Work item:
Copy out each line containing "congruence" from the entries below.
*** Opening of Supplied data ***
Lemma userstatus_keeps user form w : keeps_at consistent (UserStatus iter_order user form) w.
Proof.
  intros Hc. destruct form as [[forms|]]; [|done].
  rewrite UserStatus_unfold.
  destruct (getUsersAndTeams w forms ∅ ∅) as [e|[um tm]] eqn:E; [done|].
  destruct (check_users _ _ _); [done|].
  destruct (UserStatus_write_path iter_order iter_order_perm forms w um tm (keyed_of_consistent _ Hc) E)
    as (w1 & Hr & Hw1 & Hp).
  rewrite (hbind_some _ _ _ _ _ _ Hr). simpl. rewrite Hw1.
  apply consistent_people; [done|]. intros k. rewrite Hp.
  destruct (last_status forms k); [|done]. by destruct (w.(people) !! k).
Qed.

End UserStatusKeeps.

(** ** Regroup and SubmitTeam *)

Section RegroupKeeps.
Context `{WalkConfig}.

(** Resetting the members of a team whose [StartNum] is 0 *)
Lemma consistent_reset_members tid s :
  consistent s -> tid <> -1 ->
  (forall t, s.(teams) !! tid = Some t -> t.(Team.StartNum) = 0) ->
  consistent (set_people (member_update (fun p => Some (reset p)) tid <$> s.(people)) s).
Proof.
  intros (Hk & Hn & Hf & Hr & Hs & Ha) Htid Hz.
  assert (Hrow : forall k q, (member_update (fun p => Some (reset p)) tid <$> s.(people)) !! k = Some q ->
            exists p, s.(people) !! k = Some p /\
              q = if p.(Person.TeamId) =? tid then reset p else p).
  { intros k q. rewrite lookup_fmap. destruct (s.(people) !! k) as [p|]; [|done].
    intros [= <-]. exists p. split; [done|]. unfold member_update. by destruct (_ =? _). }
  split_and!; [by apply keyed_members; [apply reset_keeps_key|] | done | done | | |].
  - intros k q Hq. destruct (Hrow _ _ Hq) as (p & Hp & ->).
    destruct (Z.eqb_spec p.(Person.TeamId) tid); [by left|]. apply (Hr _ _ Hp).
  - intros i t Hi. destruct (Hs _ _ Hi) as [Hle H1]. split; [|done].
    destruct (decide (i = tid)) as [->|Hne]; [rewrite (Hz _ Hi); lia|].
    etrans; [exact Hle|]. apply inj_le, members_count_mono. intros k p Hp Ht. simpl.
    rewrite lookup_fmap, Hp. simpl. eexists; split; [done|]. unfold member_update.
    by rewrite (proj2 (Z.eqb_neq _ _)) by congruence.
  - unfold anon_free in *. simpl. rewrite lookup_fmap.
    destruct (s.(people) !! ""%string) as [p|]; [|done]. simpl. unfold member_update.
    by rewrite (proj2 (Z.eqb_neq _ _)) by congruence.
Qed.

(** One turn of the dissolution loop, on a team that has not started *)
Lemma consistent_dissolved tid s :
  consistent s -> tid <> -1 ->
  (forall t, s.(teams) !! tid = Some t -> t.(Team.Status) = 1) ->
  consistent (dissolved tid s).
Proof.
  intros Hc Htid H1. pose proof Hc as (_ & _ & _ & _ & Hs & _).
  assert (Hc1 := consistent_reset_members tid s Hc Htid
                   (fun t Ht => proj2 (Hs _ _ Ht) (H1 _ Ht))).
  set (w1 := set_people _ s) in Hc1.
  assert (Hnot1 : forall k p, w1.(people) !! k = Some p -> p.(Person.TeamId) <> tid).
  { intros k p. simpl. rewrite lookup_fmap. destruct (s.(people) !! k) as [q|]; [|done].
    intros [= <-]. unfold member_update. destruct (Z.eqb_spec q.(Person.TeamId) tid); simpl; done. }
  unfold dissolved. fold w1.
  destruct (list_find _ _); apply consistent_delete.
  - exact Hc1.
  - exact Hnot1.
  - apply consistent_save_person; [done | done | by left |].
    intros old Hold. left. destruct Hc1 as (_ & _ & _ & _ & _ & Ha). unfold anon_free in Ha.
    assert (Hkey : Person.OpenId (reset zero_person) = ""%string) by reflexivity.
    rewrite Hkey in Hold. by rewrite Hold in Ha.
  - intros k p. simpl. destruct (decide (k = ""%string)) as [->|Hne].
    + rewrite lookup_insert_eq. intros [= <-]. simpl. done.
    + rewrite lookup_insert_ne by congruence. apply Hnot1.
Qed.

Lemma consistent_leave s p : consistent s -> unstarted s p -> consistent (leave s p).
Proof.
  intros Hc Hu. unfold leave. destruct (Z.eqb_spec p.(Person.TeamId) (-1)) as [E|E]; [done|].
  apply consistent_dissolved; [done|done|]. by destruct Hu.
Qed.

Lemma unstarted_leave s q p : unstarted s p -> unstarted (leave s q) p.
Proof.
  intros [?|Hu]; [by left|right]. intros t. rewrite teams_leave.
  destruct (_ =? -1); [apply Hu|]. intros Ht. apply Hu.
  by apply lookup_delete_Some in Ht as [_ ?].
Qed.

Lemma consistent_foldl_leave ps s :
  consistent s -> Forall (unstarted s) ps -> consistent (foldl leave s ps).
Proof.
  revert s. induction ps as [|p ps IH]; intros s Hc Hu; [done|].
  apply Forall_cons in Hu as [Hp Hu]. simpl. apply IH.
  - by apply consistent_leave.
  - eapply Forall_impl; [exact Hu|]. intros q. apply unstarted_leave.
Qed.

Lemma consistent_join C tid st p :
  consistent C -> is_Some (C.(teams) !! tid) -> joins C tid p ->
  consistent (save_person (Person.set_team tid st p) C).
Proof.
  intros Hc Ht [Hne Hold]. apply consistent_save_person; [done | done | by right | exact Hold].
Qed.

Lemma joins_save C tid st p q :
  joins C tid q -> joins (save_person (Person.set_team tid st p) C) tid q.
Proof.
  intros [Hne Hold]. split; [done|]. intros old. simpl.
  destruct (decide (q.(Person.OpenId) = p.(Person.OpenId))) as [E|E].
  - rewrite E, lookup_insert_eq. intros [= <-]. by right.
  - rewrite lookup_insert_ne by congruence. apply Hold.
Qed.

Lemma consistent_assign tid st ps C :
  consistent C -> is_Some (C.(teams) !! tid) -> Forall (joins C tid) ps ->
  consistent (set_people (save_list Person.OpenId (fun p => Some (Person.set_team tid st p)) ps
                                    C.(people)) C).
Proof.
  revert C. induction ps as [|p ps IH]; intros C Hc Ht Hps; [by destruct C|].
  apply Forall_cons in Hps as [Hp Hps].
  change (consistent (set_people (save_list Person.OpenId (fun p => Some (Person.set_team tid st p))
            ps (save_person (Person.set_team tid st p) C).(people))
            (save_person (Person.set_team tid st p) C))).
  apply IH; [by apply consistent_join | done |].
  eapply Forall_impl; [exact Hps|]. intros q. apply joins_save.
Qed.

End RegroupKeeps.

Section RegroupRunKeeps.
Context `{WalkConfig}.
Variable ParseToken : string -> option string.
(** A token carries a non-empty open id. *)
Hypothesis ParseToken_nonempty : forall jwt oid, ParseToken jwt = Some oid -> oid <> ""%string.

Lemma scannable_unstarted w p : scannable w p -> unstarted w p.
Proof.
  intros [_ [?|(t & Ht & Hs)]]; [by left|right]. intros t' Ht'. congruence.
Qed.

(** The participants, after the dissolution loop, belong to no team *)
Lemma participants_join ps w tid p :
  keyed w -> scannable w p -> p ∈ ps -> p.(Person.OpenId) <> ""%string ->
  joins (foldl leave w ps) tid p.
Proof.
  intros Hk [Hp _] Hin Hne. split; [done|]. intros old.
  rewrite people_foldl_leave by done. rewrite Hp. simpl. intros [= <-]. left.
  destruct (Z.eqb_spec p.(Person.TeamId) (-1)) as [E|E].
  - rewrite E, dissolves_neg1. exact E.
  - rewrite (proj2 (dissolves_spec ps _)) by eauto. reflexivity.
Qed.

Lemma regroup_keeps f w : keeps_at consistent (Regroup ParseToken f) w.
Proof.
  intros Hc. pose proof (keyed_of_consistent _ Hc) as Hk.
  destruct (Regroup ParseToken f w) as [[r w'] o] eqn:E. simpl.
  destruct (Regroup_cases ParseToken f w r w' o Hk E)
    as [[-> _]|(p0 & rest & o1 & t & _ & _ & Esc & Ht & -> & _ & _)]; [done|].
  assert (Hsc : forall p, p ∈ p0 :: rest -> scannable w p /\ p.(Person.OpenId) <> ""%string).
  { intros p Hp. destruct (scan_jwts_scannable _ _ _ _ _ _ _ _ _ Hk Esc p Hp)
      as [Hin|[Hs [jwt Hj]]]; [by apply not_elem_of_nil in Hin|].
    split; [done|]. exact (ParseToken_nonempty _ _ Hj). }
  set (F := foldl leave w (p0 :: rest)).
  set (C := create_team (new_team f.(rg_Route) (p0 :: rest) p0.(Person.OpenId) w.(clock)) F).
  assert (HF : consistent F).
  { apply consistent_foldl_leave; [done|]. apply Forall_forall. intros p Hp.
    apply scannable_unstarted, (Hsc p Hp). }
  assert (HC : consistent C) by (by apply consistent_create_team).
  assert (Hti : is_Some (C.(teams) !! t.(Team.ID))).
  { destruct HC as [[_ HkC] _]. eexists. apply (first_team_Some _ _ _ HkC Ht). }
  assert (Hj : forall p, p ∈ p0 :: rest -> joins C t.(Team.ID) p).
  { intros p Hp. destruct (Hsc p Hp) as [Hs Hne]. by apply participants_join. }
  eapply consistent_tables; [|done|done|done].
  change (consistent (set_people
    (save_list Person.OpenId (fun p => Some (Person.set_team t.(Team.ID) 1 p)) rest
       (save_person (Person.set_team t.(Team.ID) 2 p0) C).(people))
    (save_person (Person.set_team t.(Team.ID) 2 p0) C))).
  apply consistent_assign; [apply consistent_join; auto with set_solver | done |].
  apply Forall_forall. intros p Hp. apply joins_save, Hj. set_solver.
Qed.

End RegroupRunKeeps.

(** ** SubmitTeam, StudentRegister, CreateRouteAdmin and the reports *)

Section OtherKeeps.
Context `{WalkConfig}.

Lemma consistent_with_submit s team :
  consistent s -> s.(teams) !! team.(Team.ID) = Some team ->
  consistent (save_team (Team.with_submit team) s).
Proof.
  intros Hc Ht. pose proof Hc as (_ & _ & _ & _ & Hs & _).
  apply consistent_save_team; [done | by eexists | apply (Hs _ _ Ht) | apply (Hs _ _ Ht)].
Qed.

Lemma consistent_redis_sadd s w : consistent w -> consistent (redis_sadd s w).
Proof. intros Hc. by apply (consistent_tables w). Qed.

Lemma consistent_add_admins c w : consistent w -> consistent (add_admins c w).
Proof. intros Hc. by apply (consistent_tables w). Qed.

Lemma submitteam_keeps f w : keeps_at consistent (SubmitTeam f) w.
Proof.
  unfold SubmitTeam. keeps_steps.
  apply keeps_at_modify; [|apply keeps_at_modify; [apply consistent_redis_sadd|keeps_steps]].
  intros Hc. apply consistent_with_submit; [done|].
  eapply GetTeamByID_found; [apply Hc|eassumption].
Qed.

Lemma reports_keep w :
  (forall f, keeps_at consistent (GetDetail f) w) /\
  (forall f, keeps_at consistent (GetSubmitDetail f) w) /\
  (forall f, keeps_at consistent (GetTeamBySecret f) w).
Proof. split_and!; intros f; [unfold GetDetail | unfold GetSubmitDetail | unfold GetTeamBySecret]; keeps_steps. Qed.

Lemma keeps_insert_person q s :
  q.(Person.TeamId) = -1 -> keeps_at consistent (insert_person q) s.
Proof.
  intros Hq Hc. unfold insert_person. rewrite hbind_get.
  destruct (s.(people) !! q.(Person.OpenId)) eqn:E; [done|].
  rewrite hbind_modify. simpl. apply consistent_save_person; [done | auto | by left |].
  intros old. by rewrite E.
Qed.

Lemma register_keeps ParseToken GetUserInfo auth d w :
  keeps_at consistent (StudentRegister ParseToken GetUserInfo auth d) w.
Proof.
  unfold StudentRegister. keeps_steps.
  apply keeps_at_bind; [by apply keeps_insert_person|]. intros a s1 o1 _. destruct a; keeps_steps.
Qed.

Lemma process_step_readonly rand_read data point st :
  readonly (process_step rand_read data point st).
Proof.
  unfold process_step. destruct (processData _ _ _ _ _) as [[? ?] failed].
  apply readonly_bind; [destruct failed; unfold respond_error|]; auto with walk.
Qed.

Lemma admin_keeps rand_read f w : keeps_at consistent (CreateRouteAdmin rand_read f) w.
Proof.
  unfold CreateRouteAdmin. keeps_steps.
  repeat (apply keeps_at_bind; [apply keeps_at_readonly, process_step_readonly|]; intros ? ? ? _).
  keeps_steps. apply keeps_at_modify; [apply consistent_add_admins | keeps_steps].
Qed.

End OtherKeeps.

(** ** Every reachable database is consistent *)

Section Reachable.
Context `{WalkConfig}.
Variable iter_order : gmap string Person.t -> list (string * Person.t).
Variable ParseToken : string -> option string.
Hypothesis iter_order_perm : forall m, iter_order m ≡ₚ map_to_list m.
Hypothesis ParseToken_nonempty : forall jwt oid, ParseToken jwt = Some oid -> oid <> ""%string.

Lemma serve_keeps req w : keeps_at consistent (serve iter_order ParseToken req) w.
Proof.
  pose proof (reports_keep w) as (R1 & R2 & R3).
  destruct req as [user f|user f|user f|user f|user f|f|f|f|f|f|GetUserInfo auth d|rand_read f];
    simpl; try pose proof (checkin_keeps user w) as (C1 & C2 & C3 & C4);
    auto using userstatus_keeps, regroup_keeps, submitteam_keeps, register_keeps, admin_keeps.
Qed.

Lemma step_consistent w w' : step iter_order ParseToken w w' -> consistent w -> consistent w'.
Proof.
  intros Hs Hc. inversion Hs as [req w0 r w1 o E]; subst.
  pose proof (serve_keeps req w Hc) as K. by rewrite E in K.
Qed.

(** C1: the data-model invariant of the specification holds in every
    database the handlers can reach from one where it holds: a person's
    TeamId is -1 or the id of an existing team, and a team's StartNum is
    at most its number of members; with them the tables stay keyed by
    their primary keys, team ids stay positive and below the counter, a
    team that has not started has StartNum 0, and the row under the empty
    open id belongs to no team.  Any sequence of requests to any handler
    keeps it, runs that panic included, given that a JWT never carries an
    empty open id. *)
Theorem reachable_consistent w w' :
  consistent w -> rtc (step iter_order ParseToken) w w' ->
  consistent w' /\
  (forall k p, w'.(people) !! k = Some p ->
     p.(Person.TeamId) = -1 \/ is_Some (w'.(teams) !! p.(Person.TeamId))) /\
  (forall i t, w'.(teams) !! i = Some t -> t.(Team.StartNum) <= Z.of_nat (members_count w' i)).
Proof.
  intros Hc Hr. assert (Hc' : consistent w').
  { induction Hr as [w|w1 w2 w3 Hs _ IH]; [done|]. apply IH. by apply (step_consistent w1). }
  destruct Hc' as (Hk & Hn & Hf & Hr' & Hs & Ha). split_and!; [done | exact Hr' |].
  intros i t Ht. apply (Hs _ _ Ht).
Qed.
*** Close of Supplied data ***
Response to the exercise:
    by rewrite (proj2 (Z.eqb_neq _ _)) by congruence.
    by rewrite (proj2 (Z.eqb_neq _ _)) by congruence.
    + rewrite lookup_insert_ne by congruence. apply Hnot1.
  - rewrite lookup_insert_ne by congruence. apply Hold.
  intros [_ [?|(t & Ht & Hs)]]; [by left|right]. intros t' Ht'. congruence.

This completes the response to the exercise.